■ **WHAT IS BEING ASKED**
Which lines below contain "respond"? Copy every one of them.

■ **Collected data entries**
(** A call of the store. *)
Definition call {A} (m : Call A) : St HState (result kerr A) := fun h =>
  let '(w, r) := m (hs_world h) in (mkHState w (hs_out h) (hs_prepared h), r).
Definition respond (x : Response) : St HState unit := fun h =>
  (mkHState (hs_world h) (hs_out h ++ [x])%list (hs_prepared h), tt).
Definition observe {A} (f : World → A) : St HState A := fun h => (h, f (hs_world h)).

Definition writeAPIError (e : APIError) : St HState unit := respond (WriteError e).
Definition api_Write (status : Z) (data : option (option json)) : St HState unit := respond (HttpApi.Write status data).

(** ** Authorization *)
Definition request_time (w : World) : Time := mkTime (now w / second) (now w mod second).

Definition request_identity (r : Request) : Identity := mkIdentity (r_account r) (r_caller r) (r_allowlisted r).

Definition prepareResourceAuthz (a : Authorizer) (r : Request) : St HState (result error Prepared) := fun h =>
  match (if r_shared r then hs_prepared h else None) with
  | Some p => (h, Ok p)
  | None =>
      let w := hs_world h in
      let prepared := Prepare a (r_ctx r w) (request_identity r) (mkRequestContext (r_sourceIP r) (r_userAgent r) (request_time w) (r_labels r)) in
      match prepared with
      | Ok p => (if r_shared r then mkHState w (hs_out h) (Some p) else h, prepared)
      | Err _ => (h, prepared)
      end
  end.

Definition writeResourceAuthzError : St HState unit := writeAPIError errAuthzFailed.
Definition writeAuthzDenied : St HState unit := writeAPIError errAuthzDenied.

(** The checks of the actions in order, up to the first that does not allow. *)
Fixpoint check_actions (prepared : Prepared) (r : Request) (resource : Resource) (actions : list Action) : St HState bool :=
  match actions with
  | [] => mret true
  | action :: actions =>
      d ← observe (fun w => Check prepared (r_ctx r w) action resource);
      match d with
      | Err _ => _ ← writeResourceAuthzError; mret false
      | Ok decision => if Allowed decision then check_actions prepared r resource actions else _ ← writeAuthzDenied; mret false
      end
  end.

Definition authorizeResource (a : Authorizer) (r : Request) (operation : Action) (resource : Resource) (additional : list Action) : St HState bool :=
  prepared ← prepareResourceAuthz a r;
  match prepared with
  | Err _ => _ ← writeResourceAuthzError; mret false
  | Ok prepared => check_actions prepared r resource (operation :: additional)
  end.

Definition authorizeCollection (a : Authorizer) (r : Request) (operation : Action) (resource : Resource) : St HState (option Prepared) :=
  prepared ← prepareResourceAuthz a r;
  match prepared with
  | Err _ => _ ← writeResourceAuthzError; mret None
  | Ok p => ok ← check_actions p r resource [operation]; mret (if (ok : bool) then Some p else None)
  end.

(** ** Authorization resources of the stored objects *)
Definition candidateResource (resource : Resource) (name : string) : Resource :=
  mkResource (res_Kind resource) name (res_AccountID resource) (res_Labels resource) (res_CollectionKind resource) (res_ParentCluster resource).

Definition clusterResource (cr : object KCluster) : Resource :=
  mkResource Cluster (uid_of cr) (map_get (om_Labels (meta cr)) AccountIDLabel) (om_Annotations (meta cr)) "" None.

Definition namespaceAccount (ns : string) : string := if HasPrefix ns "account-" then TrimPrefix ns "account-" else "".

Definition oidcConfigResource (oc : object KOidcConfig) : Resource :=
  mkResource OIDCConfig (uid_of oc) (namespaceAccount (om_Namespace (meta oc))) (om_Annotations (meta oc)) "" None.

Definition dnsReservationResource (res : object KDNSReservation) : Resource :=
  mkResource DNSReservation (uid_of res) (namespaceAccount (om_Namespace (meta res))) (om_Annotations (meta res)) "" None.

Definition collectionResource (kind : ResourceKind) (account : string) : Resource := mkResource Collection "" account ∅ kind None.

(** The resource of a node pool: [NotFound] when it has no current owned parent. *)
Definition nodePoolResource (account : string) (np : object KNodePool) : Call Resource :=
  match GetControllerOf (meta np) with
  | None => mret (Err NotFound)
  | Some owner =>
      if negb (String.eqb (or_Kind owner) "Cluster") || String.eqb (or_UID owner) "" ||
         negb (String.eqb (map_get (om_Labels (meta np)) ClusterUIDLabel) (or_UID owner))
      then mret (Err NotFound)
      else
        parent ← db.GetCluster account (or_Name owner);
        mret match parent with
             | Err e => Err e
             | Ok parent =>
                 if String.eqb (uid_of parent) (or_UID owner)
                 then Ok (mkResource NodePool (uid_of np) (map_get (om_Labels (meta np)) AccountIDLabel) (om_Annotations (meta np)) ""
                            (Some (mkParentCluster (uid_of parent) (map_get (om_Labels (meta parent)) AccountIDLabel) (om_Annotations (meta parent)))))
                 else Err NotFound
             end
  end.

Definition nodePoolNotFound (operation : Action) : option APIError :=
  if String.eqb operation DescribeNodePool then Some ErrNodePoolGetNotFound
  else if String.eqb operation UpdateNodePool then Some ErrNodePoolUpdateNotFound
  else if String.eqb operation DeleteNodePool then Some ErrNodePoolDeleteNotFound
  else None.

Definition authorizeNodePool (a : Authorizer) (r : Request) (operation : Action) (np : object KNodePool) (additional : list Action) : St HState bool :=
  resource ← call (nodePoolResource (r_account r) np);
  match resource with
  | Err e =>
      match nodePoolNotFound operation with
      | Some notFound => if IsNotFound e then _ ← writeAPIError notFound; mret false else _ ← writeResourceAuthzError; mret false
      | None => _ ← writeResourceAuthzError; mret false
      end
  | Ok resource =>
      let resource := if String.eqb operation CreateNodePool then candidateResource resource (om_Name (meta np)) else resource in
      authorizeResource a r operation resource additional
  end.

(** The specialised actions an update needs beyond its own. *)
Definition clusterUpdateActions (old candidate : ClusterSpec) : list Action :=
  ((if decide (hc_Configuration (cl_HostedCluster old) = hc_Configuration (cl_HostedCluster candidate)) then [] else [UpdateClusterConfig]) ++
   (if decide (hc_Release (cl_HostedCluster old) = hc_Release (cl_HostedCluster candidate) ∧
               cl_ControlPlaneUpgradePolicy old = cl_ControlPlaneUpgradePolicy candidate) then [] else [UpdateClusterVersion]))%list.

Definition nodePoolUpdateActions (old candidate : NodePoolSpec) : list Action :=
  ((if decide (np_Replicas (np_NodePool old) = np_Replicas (np_NodePool candidate) ∧
               np_AutoScaling (np_NodePool old) = np_AutoScaling (np_NodePool candidate)) then [] else [ScaleNodePool]) ++
   (if decide (np_Release (np_NodePool old) = np_Release (np_NodePool candidate)) then [] else [UpdateNodePoolVersion]))%list.

(** ** Paging parameters *)
Definition parsePositiveInt (value : string) (fallback maxValue : Z) : Z :=
  if String.eqb value "" then fallback
  else match ParseInt value with
       | Some parsed => if (parsed <=? 0)%Z || (maxValue <? parsed)%Z then fallback else parsed
       | None => fallback
       end.

Definition parseNonNegativeInt (value : string) : Z :=
  if String.eqb value "" then 0
  else match ParseInt value with Some parsed => if (parsed <? 0)%Z then 0%Z else parsed | None => 0%Z end.

Definition page_slice {A} (items : list A) (limit offset : Z) : list A :=
  if (Z.of_nat (List.length items) <=? offset)%Z then []
  else take (Z.to_nat (Z.min limit (Z.of_nat (List.length items) - offset))) (drop (Z.to_nat offset) items).
End handlers.

(** * Lemmas on handlers

    [running] describes a handler between two of its steps: how far the store has moved,
    how many responses were written, where its prepared authorization came from.
    [authorized] is what a successful check establishes. *)
From stdpp Require Import base gmap strings list relations.
From Stdlib Require Import ZArith Lia String.
Open Scope string_scope.
Lemma held_unique k uid c1 c2 s : wf s → held k uid c1 s → held k uid c2 s → c1 = c2.
Proof.
  intros Hwf (key1 & o1 & L1 & U1 & <-) (key2 & o2 & L2 & U2 & <-).
  assert (key1 = key2) as -> by (eapply (wf_unique _ Hwf); [done..|congruence]). congruence.
Qed.

Lemma keeps_rtc k s s' (R : relation KState) : (∀ s s', R s s' → keeps k s s') → rtc R s s' → keeps k s s'.
Proof. intros HR. induction 1; [reflexivity|]. etrans; [by apply HR|done]. Qed.
End claims.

■ **OUTPUT FOR THIS TASK**
Definition respond (x : Response) : St HState unit := fun h =>
Definition writeAPIError (e : APIError) : St HState unit := respond (WriteError e).
Definition api_Write (status : Z) (data : option (option json)) : St HState unit := respond (HttpApi.Write status data).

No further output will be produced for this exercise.